This page is translated to Serbo-Croatian
language by Anja Skrba from Webhostinggeeks.com
What is Genes2WordCloud?
Genes2WordCloud is a web-based server application and Java Applet that enables users to create biologically-relevant-content WordClouds.
A WordCloud is a visual display of a set of words where the font, size, color or angle can represent some underlying information. A WordCloud is an effective way to visually summarize information about a specific topic of interest. The WordCloud is optimized to maximize the display of the most important terms about a specific topic in the minimum amount of space.
As researchers are faced with the daunting amount of new and growing data and text, methods to quickly summarize knowledge about a specific topic from large bodies of text or data are critical. WordClouds are emerging as a method of choice on the web to accomplish this task.
Genes2WordCloud generates WordClouds from the following sources:
- A single gene, or a list of genes. For that, three different resources are used. Either the gene(s) are matched to:
- their generifs annotations;
- their gene onthology annotations;
- abstracts on Pubmed articles linked to the gene(s) through generifs;
- their mammalian phenotype annotations from MGI;
- Free text or text extracted from a URL of a website. Free text or text extracted from a URL is used to generate a WordCloud.
- An author's name.WordClouds can be created from Pubmed articles returned for a specific author.
- General Pubmed search.A WordCloud can be generated from any Pubmed search based on returned abstracts.
- BMC Bioinformatics most viewed articles.Displays a WordCloud created from the most viewed BMC Bioinformatics articles for different time periods.
How does it work?
There are two tasks for creating WordClouds: first, generating the keywords to display; and secondly, displaying the keywords.
Generating the keywords
The keywords are generated in several ways depending on the source chosen. In each case the process can be divided into two main tasks: obtain the text related to the user input, and text-mine the text.
Diagram 1 - Main task 1: obtain text from the user input
Diagram 2 - Main task 2: text-mining
Diagram 3 -Text-mining task details
The Porter stemming algorithm is a common stemming algorithm which works well for English.
It reduces words such as "stem", "stems", "stemming" to a single root, e.g., "stem".
The root is not always a real English word.

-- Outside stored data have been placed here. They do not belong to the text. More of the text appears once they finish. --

(* ===== verification/Ping.v ===== *)
(** * The ping examples

    [examples/ping_common.hpp] and the programs [ping_publisher] and [ping_subscriber]: their options, the
    payload they agree on, and their loops around a publisher and a subscriber of a context. *)

From Stdlib Require Import ZArith Lia Bool String Ascii.
From stdpp Require Import base gmap list strings option pretty.
From S2P Require Import Prelude Types Outcome Decimal QueueProtocol MemoryPool SubscriberQueue PublisherState Publisher SubscriberState Subscriber RegistryClient RegistrySession Context.

Local Open Scope Z_scope.

(** ** Options *)

Record PingOptions := mkPingOptions {
  po_node_name : string;
  po_registry_path : string;
  po_socket_path : string;
  po_topic : string;
  po_type_name : string;
  po_type_hash : string;
  po_count : Z;
  po_payload_size : Z;
  po_timeout : Z;
  po_transport : TransportType;
}.
#[export] Instance PingOptions_eta : Eta PingOptions := fun o =>
  mkPingOptions (po_node_name o) (po_registry_path o) (po_socket_path o) (po_topic o) (po_type_name o) (po_type_hash o)
    (po_count o) (po_payload_size o) (po_timeout o) (po_transport o).

Definition default_ping_options : PingOptions :=
  mkPingOptions "" "" "/tmp/cpp_robot_middleware_ping.sock" "/ping" "mw.examples.Ping" "mw.examples.Ping.v1" 1 64 5000 UnixDomainSocket.

Definition parseSize (text : string) : outcome Z :=
  match from_chars 64 text with
  | Some (value, EmptyString) => Ret value
  | _ => Throw ex_invalid_argument
  end.

(** [std::chrono::milliseconds{timeout}]: a [std::size_t] becomes a signed 64-bit number. *)
Definition milliseconds (timeout : Z) : Z := if timeout <? 2 ^ 63 then timeout else timeout - 2 ^ 64.

Definition set_ping_option (name value : string) (options : PingOptions) : outcome PingOptions :=
  if String.eqb name "--registry" then Ret (options <| po_registry_path := value |>) else
  if String.eqb name "--node-name" then Ret (options <| po_node_name := value |>) else
  if String.eqb name "--socket" then Ret (options <| po_socket_path := value |>) else
  if String.eqb name "--topic" then Ret (options <| po_topic := value |>) else
  if String.eqb name "--type-name" then Ret (options <| po_type_name := value |>) else
  if String.eqb name "--type-hash" then Ret (options <| po_type_hash := value |>) else
  if String.eqb name "--count" then count ← parseSize value; Ret (options <| po_count := count |>) else
  if String.eqb name "--size" then size ← parseSize value; Ret (options <| po_payload_size := size |>) else
  if String.eqb name "--timeout-ms" then timeout ← parseSize value; Ret (options <| po_timeout := milliseconds timeout |>) else
  if String.eqb name "--transport" then
    if String.eqb value "uds" then Ret (options <| po_transport := UnixDomainSocket |>) else
    if String.eqb value "shm" then Ret (options <| po_transport := SharedMemory |>) else Throw ex_invalid_argument
  else Throw ex_invalid_argument.

(** The loop over the arguments after the program's name. *)
Fixpoint ping_option_loop (args : list string) (options : PingOptions) : outcome PingOptions :=
  match args with
  | [] => Ret options
  | [_] => Throw ex_invalid_argument
  | name :: value :: args => options ← set_ping_option name value options; ping_option_loop args options
  end.

Definition no_text (text : string) : bool := string_size text =? 0.

Definition parseOptions (args : list string) : outcome PingOptions :=
  options ← ping_option_loop args default_ping_options;
  if no_text (po_socket_path options) then Throw ex_invalid_argument else
  if no_text (po_topic options) || no_text (po_type_name options) || no_text (po_type_hash options) then Throw ex_invalid_argument else
  if po_count options =? 0 then Throw ex_invalid_argument else
  if no_text (po_registry_path options) && bool_decide (po_transport options = SharedMemory) then Throw ex_invalid_argument else
  Ret options.

(** ** Payloads *)

Definition payloadByte (sequence offset : Z) : Z := wrap 8 (Z.land (wrap 64 (sequence + wrap 64 (offset * 31))) 0xFF).

(** The vector after the loop, which writes every element. *)
Definition fillPayload (size : nat) (sequence : Z) : list Z := map (fun offset => payloadByte sequence (Z.of_nat offset)) (seq 0 size).

(** The loop from [offset] on. *)
Fixpoint validate_from (offset : Z) (payload : list Z) (expected_sequence : Z) : bool :=
  match payload with
  | [] => true
  | byte :: payload =>
      if negb (byte =? payloadByte expected_sequence offset) then false else validate_from (offset + 1) payload expected_sequence
  end.
Definition validatePayload (payload : list Z) (expected_sequence : Z) : bool := validate_from 0 payload expected_sequence.

(** ** The programs *)

(** The process, the registry and the kernel; [pe_calls] are the answers during the calls of
    [publish], by index, and during the destruction of the publisher. *)
Record ping_env := mkPingEnv {
  pe_session : session_env;
  pe_publisher : publisher_env;
  pe_subscriber : subscriber_env;
  pe_calls : Z -> call_env;
  pe_destruction : call_env;
  pe_kernel : Kernel;
}.

Definition ping_context (env : ping_env) (program : string) (options : PingOptions) : cpp Owner unit :=
  let name := if no_text (po_node_name options) then program else po_node_name options in
  if no_text (po_registry_path options) then
    context ← lift (create_context name); modify (fun o => o <| ow_context := Some context |>)
  else make_context (pe_session env) name (mkRegistryConfig (po_registry_path options) 2000 default_liveness).

Definition ping_publisher_config (options : PingOptions) : PublisherConfig :=
  mkPublisherConfig (po_socket_path options) (Z.max kDefaultMaxMessageSize (po_payload_size options)) (po_type_name options)
    (po_type_hash options) (po_transport options) 5000 default_memory_pool.
Definition ping_subscriber_config (options : PingOptions) : SubscriberConfig :=
  mkSubscriberConfig (po_socket_path options) (Z.max kDefaultMaxMessageSize (po_payload_size options)) (po_type_name options)
    (po_type_hash options) (po_transport options) 8 DropOldest 100.

(** The loop from [index] on, for [n] more messages: [sent] and [publish_errors]. *)
Fixpoint publish_loop (calls : Z -> call_env) (size : nat) (n : nat) (index sent : Z) : cpp PubState (Z * Z) :=
  match n with
  | O => mret (sent, 0)
  | S n =>
      let expected_sequence := wrap 64 (index + 1) in
      result ← publish true (calls index) (Some (fillPayload size expected_sequence)) (Z.of_nat size);
      if negb (is_ok (pr_error result)) || negb (pr_sequence result =? expected_sequence) then mret (sent, 1) else
      publish_loop calls size n (index + 1) (sent + 1)
  end.

(** What the subscriber counts, and where the last message was. *)
Record tally := mkTally {
  ta_received : Z;
  ta_sequence_errors : Z;
  ta_payload_errors : Z;
  ta_last : Z * Z * Z * Z;
}.

Definition count_message (size expected_sequence : Z) (message : ReceivedMessage) (t : tally) : tally :=
  let bad_sequence := negb (rm_sequence message =? expected_sequence) in
  let bad_payload := negb (Z.of_nat (length (rm_payload message)) =? size) || negb (validatePayload (rm_payload message) expected_sequence) in
  mkTally (ta_received t + 1) (if bad_sequence then ta_sequence_errors t + 1 else ta_sequence_errors t)
    (if bad_payload then ta_payload_errors t + 1 else ta_payload_errors t)
    (rm_pool_id message, rm_chunk_index message, rm_chunk_generation message, rm_payload_offset message).

(** The loop from [index] on, for [n] more messages. *)
Fixpoint receive_loop (size : Z) (n : nat) (index : Z) (t : tally) : cpp SubState tally :=
  match n with
  | O => mret t
  | S n =>
      message ← waitAndTake true;
      match message with
      | None => mret t
      | Some message => receive_loop size n (index + 1) (count_message size (wrap 64 (index + 1)) message t)
      end
  end.

(** A publisher, or subscriber, of the block is used, and destroyed when the block is left, also by an
    exception. *)
Definition with_publisher {A} (destruction : call_env) (m : PublisherState.Impl) (body : cpp PubState A) : cpp Owner A := fun o =>
  let '(r, s) := body (mkPubState m (pr_world (ow_process o))) in
  (drop_publisher destruction (ps_impl s);; lift r) (o <| ow_process := ow_process o <| pr_world := ps_world s |> |>).
Definition with_subscriber {A} (kernel : Kernel) (m : SubscriberImpl) (body : cpp SubState A) : cpp Owner A := fun o =>
  let host := pr_host (ow_process o) in
  let '(r, s) := body (mkSubState m (ho_shared host) kernel (ho_files host) []) in
  (drop_subscriber (su_kernel s) (su_impl s);; lift r) (o <| ow_process := ow_process o <| pr_host := mkHost (su_shared s) (su_files s) |> |>).

(** A context of the block. *)
Definition with_context {A} (body : cpp Owner A) : cpp Owner A :=
  a ← or_cleanup body destroy_context; destroy_context;; mret a.

(** The exit status and the counts printed, if any; an exception that leaves the [try] block gives
    status 2. *)
Definition exits {A} (body : cpp Owner (Z * option A)) : cpp Owner (Z * option A) := fun o =>
  match body o with (Throw _, o') => (Ret (2, None), o') | r => r end.

Definition ping_publisher (env : ping_env) (args : list string) : cpp Owner (Z * option (Z * Z)) := exits (
  options ← lift (parseOptions args);
  if u32_max <? po_payload_size options then mret (2, None) else
  ping_context env "ping_publisher" options;;
  with_context (
    m ← createPublisher (pe_publisher env) (po_topic options) (ping_publisher_config options);
    '(sent, publish_errors) ← with_publisher (pe_destruction env) m
      (publish_loop (pe_calls env) (Z.to_nat (po_payload_size options)) (Z.to_nat (po_count options)) 0 0);
    mret (if (sent =? po_count options) && (publish_errors =? 0) then 0 else 1, Some (sent, publish_errors)))).

Definition ping_subscriber (env : ping_env) (args : list string) : cpp Owner (Z * option tally) := exits (
  options ← lift (parseOptions args);
  if u32_max <? po_payload_size options then mret (2, None) else
  ping_context env "ping_subscriber" options;;
  with_context (
    m ← createSubscriber (pe_subscriber env) (po_topic options) (ping_subscriber_config options);
    t ← with_subscriber (pe_kernel env) m
      (receive_loop (po_payload_size options) (Z.to_nat (po_count options)) 0 (mkTally 0 0 0 (0, 0, 0, 0)));
    mret (if (ta_received t =? po_count options) && (ta_sequence_errors t =? 0) && (ta_payload_errors t =? 0) then 0 else 1, Some t))).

Therefore, to obtain a more readable WordCloud, after the stemming of all the words, each stemmed-word is replaced by the shortest word of its family.
It should be noted that some words are removed from the text before finding the keywords.
First, all common English words such as: the, is, or are are removed. The list of these words can be found in the following file.
Then common biological terms such as: experiments, abstracts, contributes are removed. These terms are available here. These terms were chosen by hand curation after experimenting with many WordClouds. Text-mining of generifs and gene ontology annotations also contains removed common terms.
Finally, other terms such as the input gene names, the name of the author, or the keywords of the Pubmed search are also removed to avoid self-referencing.
The source files used to create the database for processing lists of genes to create WordClouds were taken from:
- NCBI for generating a reference of Entrez gene names. Only mouse, rat and human genes were used (file1, file2, file3)
- NCBI file for linking PMIDs to genes. (file4)
- NCBI's GeneRifs annotations. (file5)
- Gene Ontology annotations. Only mouse, rat and human genes were used. (file6, file7, file8, file9)
The different methods to obtain text from the user input and the text-mining algorithms consume a lot of CPU time and memory. For each query we only use a maximum of 150 abstracts or 500 annotations picked randomly when the queries return more than these limits.
Displaying the WordCloud
There are currently two main web-based applications to create WordClouds from weighted lists of keywords: Wordle, developed by Jonathan Feinberg and indirectly IBM, and WordCram developed by Dan Bernier. Wordle cannot be used outside of the web application since its source code is protected, whereas WordCram is an open-source Java library using the Java libraries of Processing. Processing is a scripting language that uses Java Applets for creating web-based applications enriched with graphics. Genes2WordCloud is a WordCould viewer that is based on WordCram.
A web-based user-interface was added to Genes2WordCloud where several parameters such as the font or the background-color can be changed.
In this section we provide some examples of using Genes2WordCloud.
A generif based Wordcloud for NANOG and SOX2
NANOG and SOX2 are both genes encoding transcription factors involved in embryonic stem cells self-renewal and pluripotency maintenance. The WordCloud automatically obtained relevant terms such as stem (the word cell was automatically removed as it is considered a biological common term), differentiate, pluripotent, self-renewal
. Also Oct4, a gene that is often associated with NANOG and SOX2 was recovered by Genes2WordCloud.
A WordCloud that is based on our laboratory web-page was also created as an example
The Ma'ayan Laboratory is a computational systems biology laboratory and the program correctly extracted the most relevant terms that describe the function of the lab, for example: network, mammalian, software, database, compute, web-based tool.
A WordCloud for the p38 pathway based on a PubMed search
This WordCloud was obtained with the PubMed search: p38 pathway. The algorithm recovered terms such as: kinase, signal, MAPK, phosphorylate, apoptosis which are relevant to the p38 pathway, a signaling pathway involved in cell differentiation and apoptosis.
What to do if you don't see the WordCloud?
There are three possible explanations:
- Java is not working on your computer or within your browser. In this case, to verify and solve the problem, go here.
- No terms were found with your input. Normally you should receive a warning message. In some cases try to remove punctuations, symbols, or other similar characters, or verify that you entered correct gene names.
- Check that the color of the words is different from the background-color. White words on a white background won't be visible.
If it still doesn't work, you can try to figure out the error by opening the java console on your computer. To do this click here
the content of the java console, along with the type of WordCloud you tried to display and the input you used. We will try to debug the error and get back to you.
Using the WordCloud as an applet on your own website?
You can use the applet with your own keywords on your own website. For doing this all you need to do is:
- Download the following scripts from here.
- Unzip the compressed file in the repository of your website.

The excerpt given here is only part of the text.